Exercise – Of the entries below, return exactly those lines that fall between the one containing "if bool_decide (active" and the one containing "out ← put_tlv out TLV_ACK (to_be16", the two end lines included.

Material provided –
(* ===== verification/WireEncode.v ===== *)
(** Encoding of semantic TLVs ([wire/encode.rs]) and the packetizer
    ([wire/packetizer.rs]): MTU-bounded datagrams, context resets and send-time
    timestamps. *)
From S2P Require Import Prelude Net Model Wire.
Local Open Scope Z_scope.

Section Encode.
Context {NL : IpNetLib}.

Record EncodeContext := MkEncodeContext {
  ec_router_id : option RouterId;
  ec_next_hop_v4 : option IpAddr;
  ec_next_hop_v6 : option IpAddr
}.

Definition default_context : EncodeContext :=
  {| ec_router_id := None; ec_next_hop_v4 := None; ec_next_hop_v6 := None |}.

Definition ec_set_router_id (id : RouterId) (c : EncodeContext) : EncodeContext :=
  {| ec_router_id := Some id; ec_next_hop_v4 := ec_next_hop_v4 c; ec_next_hop_v6 := ec_next_hop_v6 c |}.
Definition ec_set_v4 (a : IpAddr) (c : EncodeContext) : EncodeContext :=
  {| ec_router_id := ec_router_id c; ec_next_hop_v4 := Some a; ec_next_hop_v6 := ec_next_hop_v6 c |}.
Definition ec_set_v6 (a : IpAddr) (c : EncodeContext) : EncodeContext :=
  {| ec_router_id := ec_router_id c; ec_next_hop_v4 := ec_next_hop_v4 c; ec_next_hop_v6 := Some a |}.

Definition encode_router_id (id : RouterId) (out : list byte) : result WireError (list byte) :=
  put_tlv out TLV_ROUTER_ID ([b8 0; b8 0] ++ arr_list (octets id)).

Definition encode_next_hop (address : IpAddr) (out : list byte) : result WireError (list byte) :=
  let '(ae, bytes) := encode_address address in
  put_tlv out TLV_NEXT_HOP ([b8 (ae_u8 ae); b8 0] ++ bytes).

Definition encode_source_prefix (source : option IpNet) (ae : AddressEncoding) (out : list byte)
  : result WireError (list byte) :=
  match source with
  | Some source =>
      put_tlv out SUBTLV_SOURCE_PREFIX ([b8 (net_plen source)] ++ prefix_wire_bytes source ae)
  | None => Ok out
  end.

Definition encode_sub_tlv (value : SubTlv) (out : list byte) : result WireError (list byte) :=
  match value with
  | SourcePrefix _ => Ok out
  | SubPad1 => Ok (out ++ [b8 0])
  | SubPadN v => _ ← require_zeroes v 1; put_tlv out 1 v
  | TimestampHello v => put_tlv out SUBTLV_TIMESTAMP (to_be32 v)
  | TimestampIhu origin received =>
      put_tlv out SUBTLV_TIMESTAMP (to_be32 origin ++ to_be32 received)
  | SubUnknown type_ value => put_tlv out type_ value
  end.

Fixpoint encode_sub_tlvs (values : list SubTlv) (out : list byte) : result WireError (list byte) :=
  match values with
  | [] => Ok out
  | value :: rest => out ← encode_sub_tlv value out; encode_sub_tlvs rest out
  end.

Definition encode_update (update : OutboundUpdate) (out : list byte) : result WireError (list byte) :=
  match ou_key update with
  | None =>
      put_tlv out TLV_UPDATE ([b8 0; b8 0; b8 0; b8 0] ++ to_be16 (ou_interval_cs update)
        ++ to_be16 (ou_seqno update) ++ to_be16 (ou_metric update))
  | Some key =>
      let ae := ae_for_key key (ou_v4_via_v6 update) in
      let v := [b8 (ae_u8 ae); b8 0; b8 (net_plen (destination key)); b8 0]
        ++ to_be16 (ou_interval_cs update) ++ to_be16 (ou_seqno update)
        ++ to_be16 (ou_metric update) ++ prefix_wire_bytes (destination key) ae in
      v ← encode_source_prefix (source key) ae v;
      v ← encode_sub_tlvs (ou_sub_tlvs update) v;
      put_tlv out TLV_UPDATE v
  end.

(** The Router-ID TLV an Update needs first, if any. *)
Definition emit_router_id (update : OutboundUpdate) (context : EncodeContext) (out : list byte)
  : result WireError (EncodeContext * list byte) :=
  if bool_decide (is_Some (ou_key update)) && negb (ou_metric update =? INFINITY) then
    router_id ← ok_or (ou_router_id update) MissingRouterId;
    if bool_decide (ec_router_id context = Some router_id) then Ok (context, out)
    else
      out ← encode_router_id router_id out;
      Ok (ec_set_router_id router_id context, out)
  else Ok (context, out).

(** The Next-Hop TLV an Update needs first, if any. *)
Definition emit_next_hop (update : OutboundUpdate) (context : EncodeContext) (out : list byte)
  : result WireError (EncodeContext * list byte) :=
  match ou_next_hop update with
  | Some next_hop =>
      if negb (ou_metric update =? INFINITY) then
        let v6_slot := ou_v4_via_v6 update || is_ipv6 next_hop in
        let active := if v6_slot then ec_next_hop_v6 context else ec_next_hop_v4 context in
        if bool_decide (active = Some next_hop) then Ok (context, out)
        else
          out ← encode_next_hop next_hop out;
          Ok (if v6_slot then ec_set_v6 next_hop context else ec_set_v4 next_hop context, out)
      else Ok (context, out)
  | None => Ok (context, out)
  end.

Definition encode_outbound_tlv (tlv : OutboundTlv) (context : EncodeContext) (out : list byte)
  : result WireError (EncodeContext * list byte) :=
  match tlv with
  | OPad1 => Ok (context, out ++ [b8 TLV_PAD1])
  | OPadN value =>
      _ ← require_zeroes value TLV_PADN;
      out ← put_tlv out TLV_PADN value;
      Ok (context, out)
  | OAckRequest nonce interval_cs =>
      _ ← require_nonzero interval_cs TLV_ACK_REQ;
      out ← put_tlv out TLV_ACK_REQ ([b8 0; b8 0] ++ to_be16 nonce ++ to_be16 interval_cs);
      Ok (context, out)
  | OAck nonce =>
      out ← put_tlv out TLV_ACK (to_be16 nonce);
      Ok (context, out)
  | OHello unicast seqno interval_cs sub_tlvs =>
      let v := to_be16 (if unicast : bool then 0x8000 else 0) ++ to_be16 seqno ++ to_be16 interval_cs in
      v ← encode_sub_tlvs sub_tlvs v;
      out ← put_tlv out TLV_HELLO v;
      Ok (context, out)
  | OIhu address rxcost interval_cs sub_tlvs =>
      _ ← require_nonzero interval_cs TLV_IHU;
      let '(ae, bytes) := encode_optional_address address in
      let v := [b8 (ae_u8 ae); b8 0] ++ to_be16 rxcost ++ to_be16 interval_cs ++ bytes in
      v ← encode_sub_tlvs sub_tlvs v;
      out ← put_tlv out TLV_IHU v;
      Ok (context, out)
  | OUpdate update =>
      _ ← require_nonzero (ou_interval_cs update) TLV_UPDATE;
      r ← emit_router_id update context out;
      r ← emit_next_hop update (fst r) (snd r);
      out ← encode_update update (snd r);
      Ok (fst r, out)
  | ORouteRequest key sub_tlvs =>
      v ← match key with
          | Some key =>
              let ae := ae_for_key key false in
              encode_source_prefix (source key) ae
                ([b8 (ae_u8 ae); b8 (net_plen (destination key))]
                   ++ prefix_wire_bytes (destination key) ae)
          | None => Ok [b8 0; b8 0]
          end;
      v ← encode_sub_tlvs sub_tlvs v;
      out ← put_tlv out TLV_ROUTE_REQUEST v;
      Ok (context, out)
  | OSeqnoRequest key seqno hop_count router_id sub_tlvs =>
      _ ← require_nonzero hop_count TLV_SEQNO_REQUEST;
      let ae := ae_for_key key false in
      let v := [b8 (ae_u8 ae); b8 (net_plen (destination key))] ++ to_be16 seqno
        ++ [b8 hop_count; b8 0] ++ arr_list (octets router_id)
        ++ prefix_wire_bytes (destination key) ae in
      v ← encode_source_prefix (source key) ae v;
      v ← encode_sub_tlvs sub_tlvs v;
      out ← put_tlv out TLV_SEQNO_REQUEST v;
      Ok (context, out)
  | OUnknown type_ value =>
      out ← put_tlv out type_ value;
      Ok (context, out)
  end.

(** ** Packetizer *)

Definition finish_packet (body : list byte) : result WireError (list byte) :=
  if (Z.to_nat 65535 <? length body)%nat then Err BodyTooLarge
  else Ok ([b8 MAGIC; b8 VERSION] ++ to_be16 (Z.of_nat (length body)) ++ body).

Definition requires_fresh_next_hop_context (tlv : OutboundTlv) (context : EncodeContext) : bool :=
  match tlv with
  | OUpdate update =>
      if (ou_metric update =? INFINITY) || bool_decide (is_Some (ou_next_hop update)) then false
      else if ou_v4_via_v6 update
              || match ou_key update with
                 | Some key => negb (net_is_ipv4 (destination key))
                 | None => false
                 end
           then bool_decide (is_Some (ec_next_hop_v6 context))
           else bool_decide (is_Some (ec_next_hop_v4 context))
  | _ => false
  end.

Definition is_timestamp_hello (s : SubTlv) : bool :=
  match s with TimestampHello _ => true | _ => false end.
Definition is_timestamp_ihu (s : SubTlv) : bool :=
  match s with TimestampIhu _ _ => true | _ => false end.
Definition is_hello (tlv : OutboundTlv) : bool := match tlv with OHello _ _ _ _ => true | _ => false end.
Definition is_ihu (tlv : OutboundTlv) : bool := match tlv with OIhu _ _ _ _ => true | _ => false end.
Definition is_timestamped (tlv : OutboundTlv) : bool :=
  match tlv with OHello _ _ _ subs => existsb is_timestamp_hello subs | _ => false end.
Definition is_stamped_ihu (tlv : OutboundTlv) : bool :=
  match tlv with OIhu _ _ _ subs => existsb is_timestamp_ihu subs | _ => false end.

(** The IHUs directly behind a timestamped Hello, and what follows them. *)
Fixpoint span_ihus (l : list OutboundTlv) : list OutboundTlv * list OutboundTlv :=
  match l with
  | t :: rest =>
      if is_ihu t then let '(g, r) := span_ihus rest in (t :: g, r) else ([], l)
  | [] => ([], [])
  end.

Fixpoint encode_group (group : list OutboundTlv) (context : EncodeContext) (out : list byte)
  : result WireError (EncodeContext * list byte) :=
  match group with
  | [] => Ok (context, out)
  | tlv :: rest =>
      r ← encode_outbound_tlv tlv context out;
      encode_group rest (fst r) (snd r)
  end.

(** The packetizer's local variables. *)
Record PackState := MkPackState {
  pk_packets : list (list byte);
  pk_body : list byte;
  pk_context : EncodeContext;
  pk_has_hello : bool
}.

(** Close the current datagram and start one with an empty context. *)
Definition flush (s : PackState) : result WireError PackState :=
  p ← finish_packet (pk_body s);
  Ok {| pk_packets := pk_packets s ++ [p]; pk_body := []; pk_context := default_context;
        pk_has_hello := false |}.

(** One iteration of the loop: the group that starts with [tlv]. *)
Definition pack_group (body_budget : nat) (tlv : OutboundTlv) (group : list OutboundTlv)
    (s : PackState) : result WireError PackState :=
  s ← (if negb (length (pk_body s) =? 0)%nat
          && (requires_fresh_next_hop_context tlv (pk_context s) || (is_hello tlv && pk_has_hello s))
       then flush s else Ok s);
  e ← encode_group group (pk_context s) [];
  if (body_budget <? length (snd e))%nat then Err BodyTooLarge
  else
    se ← (if negb (length (pk_body s) =? 0)%nat
             && (body_budget <? length (pk_body s) + length (snd e))%nat
          then
            s ← flush s;
            e ← encode_group group (pk_context s) [];
            if (body_budget <? length (snd e))%nat then Err BodyTooLarge else Ok (s, e)
          else Ok (s, e));
    let '(s, e) := se in
    Ok {| pk_packets := pk_packets s; pk_body := pk_body s ++ snd e; pk_context := fst e;
          pk_has_hello := pk_has_hello s || is_hello tlv |}.

Fixpoint pack_loop (fuel : nat) (body_budget : nat) (l : list OutboundTlv) (s : PackState)
  : result WireError PackState :=
  match l with
  | [] => Ok s
  | tlv :: rest =>
      match fuel with
      | O => Err ShortHeader
      | S fuel =>
          let '(ihus, next) := if is_timestamped tlv then span_ihus rest else ([], rest) in
          if negb (is_timestamped tlv) && is_stamped_ihu tlv then Err (InvalidTlv TLV_IHU)
          else
            s ← pack_group body_budget tlv (tlv :: ihus) s;
            pack_loop fuel body_budget next s
      end
  end.

Definition encode_packets (packet : OutboundPacket) (max_packet_size : nat)
  : result WireError (list (list byte)) :=
  if (max_packet_size <? 4)%nat then Err PacketBudgetTooSmall
  else
    let max_packet_size := Nat.min max_packet_size MAX_PACKET_SIZE in
    let body_budget := (max_packet_size - 4)%nat in
    s ← pack_loop (length (out_tlvs packet)) body_budget (out_tlvs packet)
          {| pk_packets := []; pk_body := []; pk_context := default_context; pk_has_hello := false |};
    s ← flush s;
    Ok (pk_packets s).

Definition encode_packet (packet : OutboundPacket) : result WireError (list byte) :=
  packets ← encode_packets packet MAX_PACKET_SIZE;
  match packets with
  | [p] => Ok p
  | _ => Err PacketSplitRequired
  end.
End Encode.

(** ** Send-time timestamps *)

(** [data[i..i + v.len()].copy_from_slice(v)]. *)
Definition splice (i : nat) (v data : list byte) : list byte :=
  take i data ++ v ++ drop (i + length v) data.

(** The sub-TLVs of one Hello, [data[sub..tlv_end]]; the datagram is rewritten
    in place, so what was stamped before an error stays stamped. *)
Fixpoint stamp_subs (fuel : nat) (data : list byte) (sub tlv_end : nat) (timestamp : Z)
  : list byte * result WireError unit :=
  if (sub <? tlv_end)%nat then
    match fuel with
    | O => (data, Err ShortHeader)
    | S fuel =>
        let sub_type := at_ sub data in
        let sub := S sub in
        if sub_type =? 0 then stamp_subs fuel data sub tlv_end timestamp
        else if (tlv_end <=? sub)%nat then (data, Err (InvalidTlv TLV_HELLO))
        else
          let sub_length := Z.to_nat (at_ sub data) in
          let sub := S sub in
          if (tlv_end - sub <? sub_length)%nat then (data, Err (InvalidTlv TLV_HELLO))
          else
            let data := if (sub_type =? SUBTLV_TIMESTAMP) && (4 <=? sub_length)%nat
                        then splice sub (to_be32 timestamp) data else data in
            stamp_subs fuel data (sub + sub_length) tlv_end timestamp
    end
  else (data, Ok tt).

Fixpoint stamp_tlvs (fuel : nat) (data : list byte) (offset end_ : nat) (timestamp : Z)
  : list byte * result WireError unit :=
  if (offset <? end_)%nat then
    match fuel with
    | O => (data, Err ShortHeader)
    | S fuel =>
        let type_ := at_ offset data in
        let offset := S offset in
        if type_ =? TLV_PAD1 then stamp_tlvs fuel data offset end_ timestamp
        else if (end_ <=? offset)%nat then (data, Err (TruncatedTlv type_))
        else
          let len := Z.to_nat (at_ offset data) in
          let offset := S offset in
          if (end_ - offset <? len)%nat then (data, Err (TruncatedTlv type_))
          else if (type_ =? TLV_HELLO) && (6 <=? len)%nat then
            match stamp_subs len data (offset + 6) (offset + len) timestamp with
            | (data, Ok _) => stamp_tlvs fuel data (offset + len) end_ timestamp
            | (data, Err e) => (data, Err e)
            end
          else stamp_tlvs fuel data (offset + len) end_ timestamp
    end
  else (data, Ok tt).

Definition stamp_hello_timestamps (data : list byte) (timestamp : Z)
  : list byte * result WireError unit :=
  if (length data <? 4)%nat then (data, Err ShortHeader)
  else if negb (at_ 0 data =? MAGIC) then (data, Err BadMagic)
  else if negb (at_ 1 data =? VERSION) then (data, Err (UnsupportedVersion (at_ 1 data)))
  else
    let body_len := Z.to_nat (be16 (slice 2 4 data)) in
    if (length data <? 4 + body_len)%nat then (data, Err TruncatedBody)
    else stamp_tlvs body_len data 4 (4 + body_len) timestamp.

Task answer –
        if bool_decide (active = Some next_hop) then Ok (context, out)
        else
          out ← encode_next_hop next_hop out;
          Ok (if v6_slot then ec_set_v6 next_hop context else ec_set_v4 next_hop context, out)
      else Ok (context, out)
  | None => Ok (context, out)
  end.

Definition encode_outbound_tlv (tlv : OutboundTlv) (context : EncodeContext) (out : list byte)
  : result WireError (EncodeContext * list byte) :=
  match tlv with
  | OPad1 => Ok (context, out ++ [b8 TLV_PAD1])
  | OPadN value =>
      _ ← require_zeroes value TLV_PADN;
      out ← put_tlv out TLV_PADN value;
      Ok (context, out)
  | OAckRequest nonce interval_cs =>
      _ ← require_nonzero interval_cs TLV_ACK_REQ;
      out ← put_tlv out TLV_ACK_REQ ([b8 0; b8 0] ++ to_be16 nonce ++ to_be16 interval_cs);
      Ok (context, out)
  | OAck nonce =>
      out ← put_tlv out TLV_ACK (to_be16 nonce);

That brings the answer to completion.